Problem requirements:
Each line below from the one containing "(forall args batch bs expr (st : St A), batch_asked" through the one containing "set (a := mkDrop" is to be given again exactly, and no line outside that span.

Dataset entries
(* ===== verification/UdfCreate.v ===== *)
(** [ObCreatePythonUdfResolver::resolve] and [resolve_pycall]
    ([src/sql/resolver/ddl/ob_create_python_udf_resolver.cpp]): from the parse
    tree of [CREATE PYTHON_UDF] to the [ObPythonUDF] of the request. *)
From S2P Require Import Prelude FixedArray SEArray HashArray SortedVector UdfSchema.
From S2P Require Import Serialization UdfObject.
Import ObString.

(** The node of the body: its text, or a file, whose content is [None] when it
    cannot be opened. *)
Inductive PycallNode := T_PYTHON_CODE (str_value : bytes) | T_FILE_PATH (content : option bytes).

(** The parse tree: each parameter with the [value_] of its type node, the
    [value_] of the return type (four children), or the model name (three). *)
Record CreateNode := mkNode {
  is_create : bool;          (* T_CREATE_PYTHON_UDF, not null, with children *)
  num_child_ : Z;
  relation : bytes;
  elements : list (bytes * Z);
  ret_value : Z;
  model : bytes;
  pycall_node : PycallNode
}.

Definition type_text (value : Z) : bytes :=
  if value =? 1 then chars "STRING" else if value =? 2 then chars "INTEGER"
  else if value =? 3 then chars "REAL" else if value =? 4 then chars "DECIMAL" else [].

(** The loop over the parameters: [arg_names] and [arg_types]. *)
Fixpoint append_elements (els : list (bytes * Z)) (arg_names arg_types : bytes) : bytes * bytes :=
  match els with
  | [] => (arg_names, arg_types)
  | (name, value) :: els' =>
      let sep := match els' with [] => [] | _ => [COMMA] end in
      append_elements els' (arg_names ++ c_str name ++ sep) (arg_types ++ type_text value ++ sep)
  end.

Section Resolve.
Context `{Allocator} (sizeof_stmt : Z) (tenant_id : Z).

Definition set_ret_value (u : ObPythonUDF.t) (value : Z) : ObPythonUDF.t :=
  if value =? 1 then ObPythonUDF.set_ret u STRING else if value =? 2 then ObPythonUDF.set_ret u INTEGER
  else if value =? 3 then ObPythonUDF.set_ret u REAL else if value =? 4 then ObPythonUDF.set_ret u DECIMAL else u.

(** [resolve_pycall]: the code of a file that does not open is overwritten. *)
Definition resolve_pycall (node : PycallNode) (u : ObPythonUDF.t) : Z * ObPythonUDF.t :=
  match node with
  | T_PYTHON_CODE s => ObPythonUDF.set_pycall u s
  | T_FILE_PATH content => ObPythonUDF.set_pycall u (default [] content)
  end.

(** [resolve]: the code and the function of the statement, when there is one;
    the codes of the setters are ignored but for the body's. *)
Definition resolve (node : CreateNode) : Z * option ObPythonUDF.t :=
  if negb (is_create node) || negb ((num_child_ node =? 4) || (num_child_ node =? 3))
  then (OB_INVALID_ARGUMENT, None)
  else if negb (alloc_ok sizeof_stmt) then (OB_ALLOCATE_MEMORY_FAILED, None)
  else
    let u := snd (ObPythonUDF.set_name ObPythonUDF.new (relation node)) in
    let u :=
      if num_child_ node =? 4 then
        let u := ObPythonUDF.set_arg_num u (Z.of_nat (List.length (elements node))) in
        let '(arg_names, arg_types) := append_elements (elements node) [] [] in
        let u := snd (ObPythonUDF.set_arg_names u arg_names) in
        let u := snd (ObPythonUDF.set_arg_types u arg_types) in
        set_ret_value u (ret_value node)
      else snd (ObPythonUDF.set_model_name u (model node)) in
    let '(ret, u) := resolve_pycall (pycall_node node) u in
    (ret, Some (ObPythonUDF.set_tenant_id u tenant_id)).
End Resolve.
(* ===== verification/LifeTheorems.v ===== *)
(** The life of a Python function, from the statement that creates it over its
    calls to the one that drops it: C13. *)
From S2P Require Import Prelude FixedArray SEArray IArray HashArray SortedVector UdfSchema.
From S2P Require Import Serialization UdfObject BatchSize UdfMeta SerialFacts UdfFacts.
From S2P Require Import UdfCreate UdfWire Frame UdfExpr RawExpr.
From S2P Require Import SqlText SqlClient UdfDdl SqlFacts DdlFacts DdlRep DdlSteps DdlRequests.
From S2P Require Import UdfCall CallFacts UdfCmd SqlDemo DdlTheorems QueryTheorems.
Import ObString.

Section Life.
Context `{Allocator, SqlLaws, ObIArray A ptr} `{!ObIArrayLaws A ptr, Resolver A, !ResolverLaws A}.
Context (Hmem : forall n, alloc_ok n = true) (Hup : forall t text d, sql_up t text d = true).

(** A resolver ready for a call. *)
Definition may_call (st : St A) : Prop := parents_expr_info_ st = no_parents /\ ia_wf (ctx_udfs st) /\ ia_count (ctx_udfs st) < 2 ^ 31.
(** The call resolves to an expression of the function of the statement [node]. *)
Definition call_of_statement (cx : Ctx) (node : CreateNode) nm (args : list (option ParseNode)) batch bs expr (st : St A) d : Prop :=
  exists p e st', process_python_udf_node cx (Some (call_node nm args batch)) expr st d = Some (Returns (OB_SUCCESS, p, st')) /\
    st_heap st' !! p = Some e /\ type_ e = T_FUN_PYTHON_UDF /\ Forall2 (resolved_to (A := A)) args (params e) /\
    carries (udf_meta_ e) (relation node) (type_of_value (ret_value node)) (body_of (pycall_node node)) (map (fun x => type_of_value x.2) (elements node)) /\
    takes_batch (udf_meta_ e) bs /\
    items (ctx_udfs st') = items (ctx_udfs st) ++ [p].

Definition resolved_udf (tenant_id : Z) (node : CreateNode) : ObPythonUDF.t :=
  ObPythonUDF.mk OB_SUCCESS tenant_id OB_INVALID_ID (relation node) [] (Z.of_nat (List.length (elements node)))
    (UdfFacts.join (map (fun e => c_str e.1) (elements node))) (UdfFacts.join (map (fun e => type_text e.2) (elements node)))
    (type_of_value (ret_value node)) (body_of (pycall_node node)) (-1).

Lemma created_call cx e node nm args batch bs expr st d g : ctx_ok cx -> rep d g ->
  g !! key (effective_tenant_id cx) nm = Some (made e (resolved_udf (effective_tenant_id cx) node)) ->
  elements_ok (elements node) -> plain nm -> nm <> [] -> length nm < 2 ^ 27 -> effective_tenant_id cx <> OB_INVALID_ID ->
  udf_small (resolved_udf (effective_tenant_id cx) node) ->
  case_equal (casedn nm) (chars "bin") = false -> case_equal (casedn nm) (chars "oct") = false ->
  List.length args = List.length (elements node) -> Forall (resolvable (A := A)) args -> batch_asked batch bs -> may_call st ->
  call_of_statement cx node nm args batch bs expr st d.
Proof.
  intros Hcx Hr Eg Hel Hn Hne Hl Ht Hsm Hb Ho Hnum Hres Hba (Hps & Hw & Hc).
  set (u := resolved_udf (effective_tenant_id cx) node) in *. set (f := made e u) in *.
  pose proof (checker_ok Hmem Hup cx d g (effective_tenant_id cx) nm Hcx Hr Hn Hne Hl Ht) as Hck. rewrite Eg in Hck.
  destruct (rep_ok d g _ _ f Hr Eg) as [Hok _]. unfold call_of_statement.
  rewrite (call_enters Hmem cx st d nm args batch bs expr Hcx Hn Hne Hl Hba Hps).
  destruct (call_resolves Hmem cx st d nm args bs expr (effective_tenant_id cx) f (map (fun x => c_str x.1) (elements node)) (map (fun x => type_of_value x.2) (elements node)))
    as (p & ex & st' & E & _ & He & _ & Hty & Hpar & Hcar & _ & Hbs & _ & Hi); auto.
  - cbn. now rewrite Hnum.
  - now apply resolved_args_ok.
  - destruct Hsm as (Hs & _). change (fn_name f) with (ObPythonUDF.name_ u). lia.
  - destruct Hsm as (_ & _ & _ & Hs). change (fn_pycall f) with (ObPythonUDF.pycall_ u). lia.
  - exists p, ex, st'. auto 10.
Qed.

(** C13. The life of a Python function whose name has no quote and no backslash and
    is neither [bin] nor [oct], in any case of letters.  [CREATE PYTHON_UDF] of a
    tenant that has no function of the name goes from the parse tree over the executor to the
    root server and succeeds, when nothing fails on the way and the values fit
    their columns.  From then on a call in a query, in any case of letters and
    with the declared number of arguments, resolves to an expression with the
    name, the return type, the body and the argument types of the statement.
    [DROP PYTHON_UDF], in any case of letters, succeeds, leaves the functions
    there were before, and from then on the call is [OB_ERR_FUNCTION_UNKNOWN].
    (Names with a quote or a backslash break the statements the server writes, and
    [bin] and [oct] are taken for the system functions.) *)
Theorem function_lifecycle (cx : Ctx) (x : ExecCtx) (e1 e2 : Env) sizeof_create sizeof_drop node nm if_exists rpc_create rpc_drop d g :
  ctx_ok cx -> exec_ok x -> env_ok e1 -> healthy e1 -> env_ok e2 -> healthy e2 ->
  (forall u d, rpc_create u d = root_create_python_udf e1 u d) -> (forall a d, rpc_drop a d = root_drop_python_udf e2 a d) ->
  is_create node = true -> num_child_ node = 4 -> elements_ok (elements node) -> tenant_ok (effective_tenant_id cx) ->
  rep d g -> g !! key (effective_tenant_id cx) (relation node) = None ->
  let u := resolved_udf (effective_tenant_id cx) node in
  request_ok (Create u) -> request_fits e1 (Create u) -> ObPythonUDF.check_pycall u = OB_SUCCESS ->
  plain nm -> nm <> [] -> length nm < 2 ^ 27 -> collate nm = collate (relation node) ->
  case_equal (casedn nm) (chars "bin") = false -> case_equal (casedn nm) (chars "oct") = false ->
  exists d1 d2, create_statement cx x rpc_create sizeof_create node d = Some (OB_SUCCESS, d1) /\
    (forall args batch bs expr (st : St A), List.length args = List.length (elements node) -> Forall (resolvable (A := A)) args ->
       batch_asked batch bs -> may_call st -> call_of_statement cx node nm args batch bs expr st d1) /\
    drop_statement cx x rpc_drop true sizeof_drop casedn (drop_node if_exists nm) d1 = Some (OB_SUCCESS, d2) /\ rep d2 g /\
    (forall args batch bs expr (st : St A), batch_asked batch bs -> may_call st ->
       process_python_udf_node cx (Some (call_node nm args batch)) expr st d2 = Some (Returns (OB_ERR_FUNCTION_UNKNOWN, expr, st))).
Proof.
  intros Hcx Hx He1 Hh1 He2 Hh2 Hrc Hrd Hcr Hfour Hel Ht Hr Hnone u Hq Hf Hck Hn Hne Hl Hco Hbin Hoct.
  assert (key (effective_tenant_id cx) nm = key (effective_tenant_id cx) (relation node)) as Hk by (unfold key; now rewrite Hco).
  assert (key (effective_tenant_id cx) (casedn nm) = key (effective_tenant_id cx) nm) as Hkd by (unfold key; now rewrite casedn_collate).
  destruct (healthy_serve e1 (Create u) d g Hmem Hup Hr He1 Hh1 Hq Hf) as (d1 & E1 & Hr1).
  cbn [cat_serve] in E1, Hr1. change (ObPythonUDF.tenant_id_ u) with (effective_tenant_id cx) in *. change (ObPythonUDF.name_ u) with (relation node) in *.
  rewrite Hck, bool_decide_false in E1, Hr1 by (rewrite Hnone; now intros []). change (OB_FAIL OB_SUCCESS) with false in *. cbn iota in E1, Hr1. cbn [fst snd] in E1, Hr1.
  set (a := mkDrop (effective_tenant_id cx) (casedn nm) if_exists).
  pose proof (casedn_plain nm Hn) as Hcp. pose proof (casedn_nonempty nm Hne) as Hcn. pose proof (casedn_length nm) as Hcl.
  destruct (healthy_serve e2 (Drop a) d1 _ Hmem Hup Hr1 He2 Hh2) as (d2 & E2 & Hr2); [split; [exact Ht | exact Hcp] | split; cbn; [exact Hcn | lia] |].
  cbn [cat_serve] in E2, Hr2. change (drop_tenant_id_ a) with (effective_tenant_id cx) in *. change (drop_name_ a) with (casedn nm) in *.
  rewrite Hkd, Hk, lookup_insert_eq, bool_decide_true in E2, Hr2 by eauto. cbn [fst snd] in E2, Hr2. rewrite delete_insert_id in Hr2 by exact Hnone.
  exists d1, d2. split_and!; auto.
  - unfold create_statement. rewrite (resolve_four Hmem _ _ _ Hcr Hfour). change (OB_FAIL OB_SUCCESS) with false. cbn iota.
    rewrite (execute_create_ok x _ _ _ Hx), Hrc. exact E1.
  - intros args batch bs expr st Hnum Hres Hba Hst. apply (created_call cx e1 node nm args batch bs expr st d1 _ Hcx Hr1); auto.
    + rewrite Hk. apply lookup_insert_eq.
    + apply Ht.
    + apply Hf.
  - unfold drop_statement. destruct Hcx as (_ & Hs & Hk' & Hc & _). rewrite (resolve_drop_ok cx _ _ _ _ Hmem Hs Hk' Hc) by (auto using plain_bytes; lia).
    cbn [mbind option_bind]. change (OB_FAIL OB_SUCCESS) with false. cbn iota. rewrite (execute_drop_ok x _ _ _ Hx), Hrd. exact E2.
  - intros args batch bs expr st Hba (Hps & _). rewrite (call_enters Hmem cx st d2 nm args batch bs expr Hcx Hn Hne Hl Hba Hps).
    apply (call_unknown cx st d2 nm args bs expr ObPythonUDF.new).
    rewrite (checker_ok Hmem Hup cx d2 g (effective_tenant_id cx) nm Hcx Hr2 Hn Hne Hl (proj2 Ht)). now rewrite Hk, Hnone.
Qed.
End Life.

(** ** Witness *)
#[local] Existing Instances query_memory demo_resolver demo_resolver_laws.
Definition life_node : CreateNode :=
  mkNode true 4 (chars "Dist") [(chars "a", 3); (chars "b", 3)] 3 [] (T_PYTHON_CODE (chars "def pyinitial(): def pyfun(a,b):")).
Definition life_exec : ExecCtx := mkExec OB_SUCCESS true OB_SUCCESS true.
(** [CREATE PYTHON_UDF Dist ...], [PREDICT dist(x, y)], [DROP PYTHON_UDF DIST]. *)
Lemma function_lifecycle_witness : exists d1 d2,
  create_statement demo_ctx life_exec (root_create_python_udf demo_env) 64 life_node no_rows = Some (OB_SUCCESS, d1) /\
  call_of_statement (A := SE ptr 8) demo_ctx life_node (chars "DIST") demo_args None 0 NULL demo_st d1 /\
  drop_statement demo_ctx life_exec (root_drop_python_udf demo_env) true 64 (casedn (A := SE ptr 8)) (drop_node false (chars "DIST")) d1 = Some (OB_SUCCESS, d2) /\
  process_python_udf_node demo_ctx (Some (call_node (chars "DIST") demo_args None)) NULL demo_st d2 =
    Some (Returns (OB_ERR_FUNCTION_UNKNOWN, NULL, demo_st)).
Proof.
  pose proof (function_lifecycle (H := query_memory) (H3 := se_iarray) (ObIArrayLaws0 := se_iarray_laws) (fun _ => eq_refl) (fun _ _ _ => eq_refl) demo_ctx life_exec demo_env demo_env 64 64 life_node (chars "DIST") false
    (root_create_python_udf demo_env) (root_drop_python_udf demo_env) no_rows ∅) as Hc.
  destruct Hc as (d1 & d2 & E1 & Hcall & E2 & _ & Hgone);
    [split_and!; reflexivity | split_and!; reflexivity | exact demo_env_ok | split_and!; reflexivity | exact demo_env_ok | split_and!; reflexivity |
     reflexivity | reflexivity | reflexivity | reflexivity | repeat constructor; simpl; (easy || lia) | easy | exact demo_empty | reflexivity |
     split_and!; try easy; try apply plain_bytes; now apply plain_decided | split_and!; try easy; repeat constructor | reflexivity |
     now apply plain_decided | easy | easy | reflexivity | reflexivity | reflexivity |].
  assert (may_call demo_st) as Hst by (split_and!; [reflexivity | exact (proj1 ia_new_law) | easy]).
  exists d1, d2. split_and!; [exact E1 | | exact E2 | exact (Hgone demo_args None 0 NULL demo_st eq_refl Hst)].
  exact (Hcall demo_args None 0 NULL demo_st eq_refl demo_resolvable eq_refl Hst).
Defined.
(* ===== verification/PUStoreFacts.v ===== *)
(** What the input buffers hold: saving a batch appends its rows that are not
    skipped, in order, and loading gives the stored rows back. *)
From S2P Require Import Prelude PopCount BitVector Frame FrameFacts FixedArray PyApi PUStore.

(** ** The rows of a batch *)

(** The cells of the rows that are not skipped; the list starts at row [j]. *)
Fixpoint pick {A} (skip : words) (j : Z) (cells : list A) : list A :=
  match cells with
  | [] => []
  | c :: cs => if ObBitVector.at_ skip j then pick skip (j + 1) cs else c :: pick skip (j + 1) cs
  end.

Lemma pick_length {A} skip j (cells : list A) :
  Z.of_nat (length (pick skip j cells))
  = Z.of_nat (length cells) - count_nat (length cells) j (ObBitVector.at_ skip).
Proof.
  revert j. induction cells as [| c cs IH]; intros j; cbn [pick length count_nat]; [reflexivity |].
  specialize (IH (j + 1)). destruct (ObBitVector.at_ skip j); simpl length; simpl Z.b2z; lia.
Qed.

Lemma pick_map {A B} (f : A -> B) skip j (cells : list A) :
  pick skip j (map f cells) = map f (pick skip j cells).
Proof.
  revert j. induction cells as [| c cs IH]; intros j; simpl; [reflexivity |].
  rewrite IH. destruct (ObBitVector.at_ skip j); reflexivity.
Qed.

Lemma pick_none {A} skip j (cells : list A) :
  (forall k, (k < length cells)%nat -> ObBitVector.at_ skip (j + Z.of_nat k) = false) ->
  pick skip j cells = cells.
Proof.
  revert j. induction cells as [| c cs IH]; intros j H; cbn [pick]; [reflexivity |].
  pose proof (H 0%nat ltac:(simpl; lia)) as H0. rewrite Z.add_0_r in H0. rewrite H0.
  f_equal. apply IH. intros k Hk. specialize (H (S k) ltac:(simpl; lia)).
  rewrite <- H. f_equal. lia.
Qed.

Lemma pick_ext {A} s s' j (cells : list A) :
  (forall k, (k < length cells)%nat -> ObBitVector.at_ s (j + Z.of_nat k) = ObBitVector.at_ s' (j + Z.of_nat k)) ->
  pick s j cells = pick s' j cells.
Proof.
  revert j. induction cells as [| c cs IH]; intros j H; cbn [pick]; [reflexivity |].
  pose proof (H 0%nat ltac:(simpl; lia)) as H0. rewrite Z.add_0_r in H0. rewrite H0.
  rewrite (IH (j + 1)); [reflexivity |]. intros k Hk. specialize (H (S k) ltac:(simpl; lia)).
  replace (j + 1 + Z.of_nat k) with (j + Z.of_nat (S k)) by lia. exact H.
Qed.

(** A copied batch has the rows of its source. *)
Lemma pick_brs_copy {A} dst src (cells : list A) :
  ObBitVector.fits (skip_ dst) (size_ src) -> Z.of_nat (length cells) = size_ src ->
  pick (skip_ (brs_copy dst src)) 0 cells = pick (skip_ src) 0 cells.
Proof.
  intros Hf Hl. apply pick_ext. intros k Hk. simpl skip_. rewrite Z.add_0_l.
  rewrite ObBitVector.at_deep_copy by (lia || assumption).
  pose proof (ObBitVector.byte_count_spec (size_ src) ltac:(lia)).
  destruct (Z.ltb_spec (Z.of_nat k) (8 * ObBitVector.byte_count (size_ src))); [reflexivity | lia].
Qed.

Expected output:
    (forall args batch bs expr (st : St A), batch_asked batch bs -> may_call st ->
       process_python_udf_node cx (Some (call_node nm args batch)) expr st d2 = Some (Returns (OB_ERR_FUNCTION_UNKNOWN, expr, st))).
Proof.
  intros Hcx Hx He1 Hh1 He2 Hh2 Hrc Hrd Hcr Hfour Hel Ht Hr Hnone u Hq Hf Hck Hn Hne Hl Hco Hbin Hoct.
  assert (key (effective_tenant_id cx) nm = key (effective_tenant_id cx) (relation node)) as Hk by (unfold key; now rewrite Hco).
  assert (key (effective_tenant_id cx) (casedn nm) = key (effective_tenant_id cx) nm) as Hkd by (unfold key; now rewrite casedn_collate).
  destruct (healthy_serve e1 (Create u) d g Hmem Hup Hr He1 Hh1 Hq Hf) as (d1 & E1 & Hr1).
  cbn [cat_serve] in E1, Hr1. change (ObPythonUDF.tenant_id_ u) with (effective_tenant_id cx) in *. change (ObPythonUDF.name_ u) with (relation node) in *.
  rewrite Hck, bool_decide_false in E1, Hr1 by (rewrite Hnone; now intros []). change (OB_FAIL OB_SUCCESS) with false in *. cbn iota in E1, Hr1. cbn [fst snd] in E1, Hr1.
  set (a := mkDrop (effective_tenant_id cx) (casedn nm) if_exists).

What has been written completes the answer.